President Donald Trump on Wednesday denied telling the widow of a fallen soldier during a condolence call that the serviceman "must've known what he signed up for" — a claim made by a Florida congresswoman who was present for the call.
"I didn't say what that congresswoman said, I didn't say it at all," Trump told reporters. "And she knows it."
Instead, Trump said he "had a very nice conversation with the woman, with the wife, who sounded like a lovely woman."
The president added that he "did not say what the congresswoman said and most people aren't too surprised to hear that."
Rep. Frederica Wilson, D-Fla., told NBC Miami Tuesday night that she heard the president's comment to Sgt. La David T. Johnson's widow, Myeshia, on a speakerphone as they were traveling together in a car to meet his body.
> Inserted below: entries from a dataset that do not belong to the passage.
(* ===== verification/Cdi.v ===== *)
(** * CDI spec files (cmd/kube-ovn-dra-kubeletplugin/cdi.go)

    Every prepared claim has a CDI spec file with one device per allocation result.
    The CDI package is third-party: naming, versioning and the cache that writes and
    removes files are operations of the class [CDI]; the files are a map from spec name
    to content. *)

From S2P Require Import Prelude K8s Profile.

Record CDIDevice := { CDIDevice_Name : string; CDIDevice_Edits : ContainerEdits }.
Record CDISpec := { CDI_Kind : string; CDI_Devices : list CDIDevice; CDI_Version : string }.

Class CDI := {
  QualifiedName : string → string → string → string;
  GenerateTransientSpecName : string → string → string → string;
  GenerateNameForTransientSpec : CDISpec → string → result string;
  MinimumRequiredVersion : CDISpec → result string;
  (** the error of writing a spec file or of removing one, given the files *)
  WriteSpec : gmap string CDISpec → CDISpec → string → option error;
  RemoveSpec : gmap string CDISpec → string → option error;
  (** os.Getenv of NODE_NAME *)
  NODE_NAME : string;
}.

Definition cdiCommonDeviceName : string := "common".

(** The bytes [[a-zA-Z0-9]]; runs of others are replaced. *)
Definition is_word (c : ascii) : bool := is_lower c || is_upper c || is_digit c.
Definition non_word (c : ascii) : bool := negb (is_word c).
Definition replace_non_word (repl : ascii) (s : string) : string := replace_runs non_word repl false s.

Record CDIHandler := { cdi_driverName : string; cdi_class : string }.

Definition vendor (cdi : CDIHandler) : string := "k8s." +:+ cdi_driverName cdi.
Definition kind (cdi : CDIHandler) : string := vendor cdi +:+ "/" +:+ cdi_class cdi.

Definition claimDeviceName (claimUID request device : string) : string :=
  claimUID +:+ "-" +:+ replace_non_word "-" request +:+ "-" +:+ device.

Definition Append (e : ContainerEdits) (o : option ContainerEdits) : ContainerEdits :=
  match o with Some e' => {| Env := Env e ++ Env e' |} | None => e end.

Section with_cdi.
Context `{C : CDI}.

Definition write_spec (files : gmap string CDISpec) (spec : CDISpec) (name : string) :
    option error * gmap string CDISpec :=
  match WriteSpec files spec name with
  | Some e => (Some e, files)
  | None => (None, <[name := spec]> files)
  end.

Definition with_version (spec : CDISpec) : result CDISpec :=
  v ← wrap_err "failed to get minimum required CDI spec version: %w" [] (MinimumRequiredVersion spec);
  Ok {| CDI_Kind := CDI_Kind spec; CDI_Devices := CDI_Devices spec; CDI_Version := v |}.

Definition CreateCommonSpecFile (cdi : CDIHandler) (files : gmap string CDISpec) :
    option error * gmap string CDISpec :=
  let spec := {| CDI_Kind := kind cdi;
                 CDI_Devices := [{| CDIDevice_Name := cdiCommonDeviceName;
                                    CDIDevice_Edits := {| Env :=
                                      ["KUBERNETES_NODE_NAME=" +:+ NODE_NAME;
                                       "DRA_RESOURCE_DRIVER_NAME=" +:+ cdi_driverName cdi] |} |}];
                 CDI_Version := EmptyString |} in
  match with_version spec with
  | Err e => (Some e, files)
  | Ok spec =>
      match GenerateNameForTransientSpec spec cdiCommonDeviceName with
      | Err e => (Some (Wrapf "failed to generate Spec name: %w" [] e), files)
      | Ok name => write_spec files spec name
      end
  end.

(** The CDI device of one prepared device. *)
Definition claim_cdi_device (cdi : CDIHandler) (claimUID : string) (pd : PreparedDevice) : CDIDevice :=
  let device := PD_Device pd in
  let request := default EmptyString (head (RequestNames device)) in
  let deviceEnvKey := to_upper (replace_non_word "_" (request +:+ "_" +:+ DeviceName_of device)) in
  let claimEdits := {| Env :=
    [to_upper (cdi_class cdi) +:+ "_DEVICE_" +:+ deviceEnvKey +:+ "_RESOURCE_CLAIM=" +:+ claimUID;
     "DRA_ADMIN_ACCESS=" +:+ show_bool (PD_AdminAccess pd)] |} in
  {| CDIDevice_Name := claimDeviceName claimUID request (DeviceName_of device);
     CDIDevice_Edits := Append claimEdits (PD_ContainerEdits pd) |}.

Definition claim_spec (cdi : CDIHandler) (claimUID : string) (devices : list PreparedDevice) : CDISpec := {|
  CDI_Kind := kind cdi;
  CDI_Devices := claim_cdi_device cdi claimUID <$> devices;
  CDI_Version := EmptyString;
|}.

Definition claim_spec_name (cdi : CDIHandler) (claimUID : string) : string :=
  GenerateTransientSpecName (vendor cdi) (cdi_class cdi) claimUID.

Definition CreateClaimSpecFile (cdi : CDIHandler) (files : gmap string CDISpec) (claimUID : string)
    (devices : list PreparedDevice) : option error * gmap string CDISpec :=
  match with_version (claim_spec cdi claimUID devices) with
  | Err e => (Some e, files)
  | Ok spec => write_spec files spec (claim_spec_name cdi claimUID)
  end.

Definition DeleteClaimSpecFile (cdi : CDIHandler) (files : gmap string CDISpec) (claimUID : string) :
    option error * gmap string CDISpec :=
  match RemoveSpec files (claim_spec_name cdi claimUID) with
  | Some e => (Some e, files)
  | None => (None, delete (claim_spec_name cdi claimUID) files)
  end.

Definition GetClaimDevices (cdi : CDIHandler) (claimUID request device : string) : list string :=
  [QualifiedName (vendor cdi) (cdi_class cdi) cdiCommonDeviceName;
   QualifiedName (vendor cdi) (cdi_class cdi) (claimDeviceName claimUID request device)].

End with_cdi.

(** ** Names of CDI devices *)

Lemma replace_word repl b s : str_forall is_word s = true → replace_runs non_word repl b s = s.
Proof.
  revert b. induction s as [|c s IH]; intros b; simpl; [done|]. rewrite andb_true_iff. intros [Hc Hs].
  unfold non_word at 1. rewrite Hc. simpl. by rewrite IH.
Qed.

Lemma word_no_dash s : str_forall is_word s = true → contains_byte "-" s = false.
Proof.
  induction s as [|c s IH]; simpl; [done|]. rewrite andb_true_iff. intros [Hc Hs].
  rewrite (IH Hs), orb_false_r. apply bool_decide_eq_false. by intros <-.
Qed.

Lemma dash_split a a' b b' :
  contains_byte "-" a = false → contains_byte "-" a' = false →
  a +:+ String "-" b = a' +:+ String "-" b' → a = a' ∧ b = b'.
Proof.
  revert a'. induction a as [|c a IH]; intros [|c' a'].
  - rewrite !str_app_nil. by intros _ _ [= ->].
  - rewrite str_app_nil, str_app_cons. simpl. by intros _ Ha' [= <- _].
  - rewrite str_app_nil, str_app_cons. simpl. by intros Ha _ [= -> _].
  - rewrite !str_app_cons. simpl. intros [_ Ha]%orb_false_iff [_ Ha']%orb_false_iff [= -> E].
    by destruct (IH _ Ha Ha' E) as [-> ->].
Qed.

(** Requests without punctuation keep the CDI devices of a claim apart. *)
Lemma claimDeviceName_inj uid r r' d d' :
  str_forall is_word r = true → str_forall is_word r' = true →
  claimDeviceName uid r d = claimDeviceName uid r' d' → r = r' ∧ d = d'.
Proof.
  intros Hr Hr' E. unfold claimDeviceName, replace_non_word in E. rewrite !replace_word in E by done.
  apply str_app_inj_l in E. rewrite !str_app_cons, !str_app_nil in E. injection E as E.
  by apply dash_split; [apply word_no_dash..|].
Qed.

(** CDI device names of one claim are not unique: requests that differ only in the
    length of a run of punctuation, both valid request names, give the same CDI device
    name for a shared device. *)
Theorem claimDeviceName_not_unique uid d :
  ∃ r r', r ≠ r' ∧ dns1123_label r = true ∧ dns1123_label r' = true ∧
    claimDeviceName uid r d = claimDeviceName uid r' d.
Proof. by exists "net-a", "net--a". Qed.
(* ===== verification/StoreInv.v ===== *)
(** * Interface names in the NIC store

    A pod has one network namespace, so the NICs of a pod need distinct interface
    names, across claims.  The store keeps them by claim and interface; this file
    shows when adding specs keeps the names of every pod distinct. *)

From S2P Require Import Prelude Store.

Definition store_wf (s : NICStore) : Prop :=
  ∀ pod, NoDup (IfaceName <$> Specs s pod) ∧ ∀ t, t ∈ Specs s pod → PodUID t = pod.

Lemma store_wf_new : store_wf NewNICStore.
Proof.
  intros pod. unfold Specs, specs_at, NewNICStore. simpl. rewrite lookup_empty. simpl.
  split; [constructor|set_solver].
Qed.

Lemma store_wf_inj s pod t t' :
  store_wf s → t ∈ Specs s pod → t' ∈ Specs s pod → IfaceName t = IfaceName t' → t = t'.
Proof.
  intros Hwf Ht Ht' E. destruct (Hwf pod) as [Hnd _].
  apply list_elem_of_lookup in Ht as [i Hi]. apply list_elem_of_lookup in Ht' as [j Hj].
  assert (i = j) as ->; [|congruence].
  eapply NoDup_lookup; [exact Hnd| |]; rewrite list_lookup_fmap; [by rewrite Hi|rewrite Hj; simpl; by rewrite E].
Qed.

Lemma upsert_ext p q spec specs :
  (∀ t, t ∈ specs → p t = q t) → upsert p spec specs = upsert q spec specs.
Proof.
  induction specs as [|t specs IH]; intros Hpq; simpl; [done|].
  rewrite (Hpq t) by set_solver. destruct (q t); [done|]. f_equal. apply IH. set_solver.
Qed.

(** Adding a spec whose interface no other claim of the pod uses. *)
Lemma Add_wf s sp :
  store_wf s → (∀ t, t ∈ Specs s (PodUID sp) → IfaceName t = IfaceName sp → ClaimUID t = ClaimUID sp) →
  store_wf (Add s sp) ∧
  ∀ pod t, t ∈ Specs (Add s sp) pod ↔
    (pod = PodUID sp ∧ t = sp) ∨ (t ∈ Specs s pod ∧ ¬ (pod = PodUID sp ∧ IfaceName t = IfaceName sp)).
Proof.
  intros Hwf Hcl.
  assert (∀ pod, Specs (Add s sp) pod =
    if decide (pod = PodUID sp) then upsert (same_iface sp) sp (Specs s pod) else Specs s pod) as HAdd.
  { intros pod. rewrite Specs_Add. case_decide as Hpod; [|done]. subst. apply upsert_ext. intros t Ht.
    unfold same_nic, same_iface. destruct (decide (IfaceName t = IfaceName sp)) as [E|E].
    - by rewrite !bool_decide_true by auto.
    - by rewrite (bool_decide_false (IfaceName t = _)), andb_false_r by done. }
  assert (∀ pod t, t ∈ Specs (Add s sp) pod ↔
    (pod = PodUID sp ∧ t = sp) ∨ (t ∈ Specs s pod ∧ ¬ (pod = PodUID sp ∧ IfaceName t = IfaceName sp))) as Hel.
  { intros pod t. rewrite HAdd. case_decide as Hpod; [|naive_solver].
    rewrite (upsert_iff IfaceName same_iface same_iface_key) by apply Hwf. naive_solver. }
  split; [|done]. intros pod. split.
  - rewrite HAdd. case_decide; [apply (upsert_keys IfaceName same_iface same_iface_key)|]; apply Hwf.
  - intros t [[-> ->]|[Ht _]]%Hel; [done|]. by apply Hwf in Ht.
Qed.

(** Adding the specs of one claim. *)
Lemma Add_claim_wf c l s :
  store_wf s → (∀ sp, sp ∈ l → ClaimUID sp = c) → NoDup (IfaceName <$> l) →
  (∀ sp t, sp ∈ l → t ∈ Specs s (PodUID sp) → IfaceName t = IfaceName sp → ClaimUID t = c) →
  store_wf (foldl Add s l) ∧
  ∀ pod t, t ∈ Specs (foldl Add s l) pod ↔
    (t ∈ l ∧ PodUID t = pod) ∨
    (t ∈ Specs s pod ∧ ∀ sp, sp ∈ l → ¬ (PodUID sp = pod ∧ IfaceName t = IfaceName sp)).
Proof.
  revert s. induction l as [|sp l IH]; intros s Hwf Hc Hnd Hcl; simpl; [set_solver|].
  rewrite fmap_cons, NoDup_cons in Hnd. destruct Hnd as [Hsp Hnd].
  destruct (Add_wf s sp) as [Hwf' Hel]; [done|intros; rewrite (Hc sp) by set_solver; apply (Hcl sp); set_solver|].
  destruct (IH (Add s sp)) as [Hwf'' Hel'].
  - done.
  - set_solver.
  - done.
  - intros sp' t Hsp' Ht E. apply Hel in Ht as [[_ ->]|[Ht _]].
    + exfalso. apply Hsp. rewrite E. by apply list_elem_of_fmap_2.
    + apply (Hcl sp'); set_solver.
  - split; [done|]. intros pod t. rewrite Hel', Hel.
    assert (∀ sp', sp' ∈ l → IfaceName sp' ≠ IfaceName sp) as Hne.
    { intros sp' Hsp' E. apply Hsp. rewrite <- E. by apply list_elem_of_fmap_2. }
    setoid_rewrite elem_of_cons. split.
    + intros [?|[[[-> ->]|[? Hn]] Hl]]; [naive_solver..|]. right. split; [done|].
      intros sp' [->|Hsp'] [<- E]; [by apply Hn|by apply (Hl sp')].
    + intros [[[->|Ht] <-]|[Ht Hl]].
      * right. split; [by left|]. intros sp' Hsp' [_ E]. by apply (Hne sp').
      * by left.
      * right. split; [right; split; [done|]; intros [-> E]; by apply (Hl sp); [left|]|].
        intros sp' Hsp' [<- E]. by apply (Hl sp'); [right|].
Qed.

(** Restoring specs that all come from a well-formed store. *)
Lemma Add_restore_wf s0 l s :
  store_wf s0 → (∀ sp, sp ∈ l → sp ∈ Specs s0 (PodUID sp)) →
  store_wf s → (∀ pod t, t ∈ Specs s pod → t ∈ Specs s0 pod) →
  store_wf (foldl Add s l) ∧
  ∀ pod t, t ∈ Specs (foldl Add s l) pod ↔ (t ∈ l ∧ PodUID t = pod) ∨ t ∈ Specs s pod.
Proof.
  intros Hwf0. revert s. induction l as [|sp l IH]; intros s Hl Hwf Hsub; simpl; [set_solver|].
  assert (∀ t, t ∈ Specs s (PodUID sp) → IfaceName t = IfaceName sp → t = sp) as Heq.
  { intros t Ht E. apply (store_wf_inj s0 (PodUID sp)); [done|by apply Hsub|apply Hl; set_solver|done]. }
  destruct (Add_wf s sp) as [Hwf' Hel]; [done|intros t Ht E; by rewrite (Heq t)|].
  destruct (IH (Add s sp)) as [Hwf'' Hel']; [set_solver|done| |].
  { intros pod t [[-> ->]|[Ht _]]%Hel; [apply Hl; set_solver|auto]. }
  split; [done|]. intros pod t. rewrite Hel', Hel, elem_of_cons. split; [naive_solver|].
  intros [[[->|Ht] <-]|Ht]; [naive_solver..|].
  destruct (decide (pod = PodUID sp ∧ IfaceName t = IfaceName sp)) as [[-> E]|Hn]; [|naive_solver].
  right. left. split; [done|]. by apply Heq.
Qed.

Lemma RemoveClaim_wf `{GoImpl} s c : store_wf s → store_wf (RemoveClaim s c).
Proof.
  intros Hwf pod. rewrite Specs_RemoveClaim. split; [apply NoDup_fmap_filter, Hwf|].
  intros t [_ Ht]%list_elem_of_filter. by apply Hwf in Ht.
Qed.

#[export] Hint Resolve store_wf_new RemoveClaim_wf : dra.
"He said, 'But you know he must've known what he signed up for,'" Wilson recounted Trump saying more than once during the minutes-long call to express his sympathy.
"Everyone knows when you go to war you could possibly not come back alive, but you don't remind a grieving widow of that," Wilson said. "That's so insensitive."
"He didn't even remember his name," Wilson recalled Myeshia Johnson telling her after hanging up with the president, the congresswoman told MSNBC's "Morning Joe" on Wednesday.
"That's the hurting part," Wilson said.
A family member of the fallen solider told The Washington Post, "President Trump did disrespect my son and my daughter and also me and my husband."
Wilson described Johnson's family as "astonished" by Trump's comment.
The president first hit back at Wilson's recollection earlier Wednesday, tweeting that the "Democrat Congresswoman totally fabricated what I said to the wife of a soldier who died in action (and I have proof). Sad!"
Democrat Congresswoman totally fabricated what I said to the wife of a soldier who died in action (and I have proof). Sad!— Donald J. Trump (@realDonaldTrump) October 18, 2017
But that only led to a back-and-forth between Wilson and Trump that that lasted all day.
Moments after Trump's tweets, Wilson, on CNN's "New Day," said she had evidence to support her account of the call.
"I'm not the only person that was in the car, and I have proof, too. This man is a sick man," she said. "I have no reason to lie on the president of the United States with a dead soldier in my community."
Later Wednesday, White House Press Secretary Sarah Huckabee Sanders said there were no recordings of the call, but explained that Trump's "proof" amounted to there having been "several people in the room from the administration that were on the call, including Chief of Staff John Kelly."
Sanders accused Wilson of "politicizing" the situation and called her statements "appalling and disgusting." Sanders added that Kelly was also "disgusted" that the focus had become the process of the call "and not that American lives were lost."
Johnson was one of four U.S. service members killed in an ambush by militants in Niger on October 4. Officials said they were participating in a train-and-advise mission with local forces.
Johnson, 25, of Miami Gardens, was found dead after initially being reported as missing after the attack.
He was a driver assigned to the 3rd Special Forces Group (Airborne) based out of Fort Bragg, North Carolina.
The Military Times reported that Johnson had received awards and decorations, including the Army Achievement Medal, the Army Good Conduct Medal and the Global War on Terrorism Medal, among others.
The White House said Tuesday that the president had called the families of all four service members who were killed in Niger.
Asked about Wilson's characterization of the call, a White House official said Tuesday night that "the president's conversations with the families of American heroes who have made the ultimate sacrifice are private."
Trump on Monday falsely claimed that former President Barack Obama didn't call the families of fallen service members while he was in office, but when pressed admitted that he didn't know Obama's practice.
Former Obama administration officials, including Eric Holder, who was attorney general, disputed Trump's claim.
Even Republicans criticized Trump's remarks about Obama. "I don't think that was appropriate," Sen. Lindsey Graham, R-S.C., said Wednesday.
In a radio interview on Tuesday, Trump defended his claim by alluding to former Gen. John Kelly's son, a Marine who died in Afghanistan in November 2010.
A current White House official told NBC News on Tuesday that Obama did not call Kelly, currently the White House chief of staff, after the death of his son.
CORRECTION (Oct. 18, 4:20 a.m. ET): An earlier version of this article misstated the military status of Sgt. La David T. Johnson. He was assigned to the 3rd Special Forces Group (Airborne); he was not a Green Beret. The article also misstated when the attack occurred. It was on Oct. 4, not last week.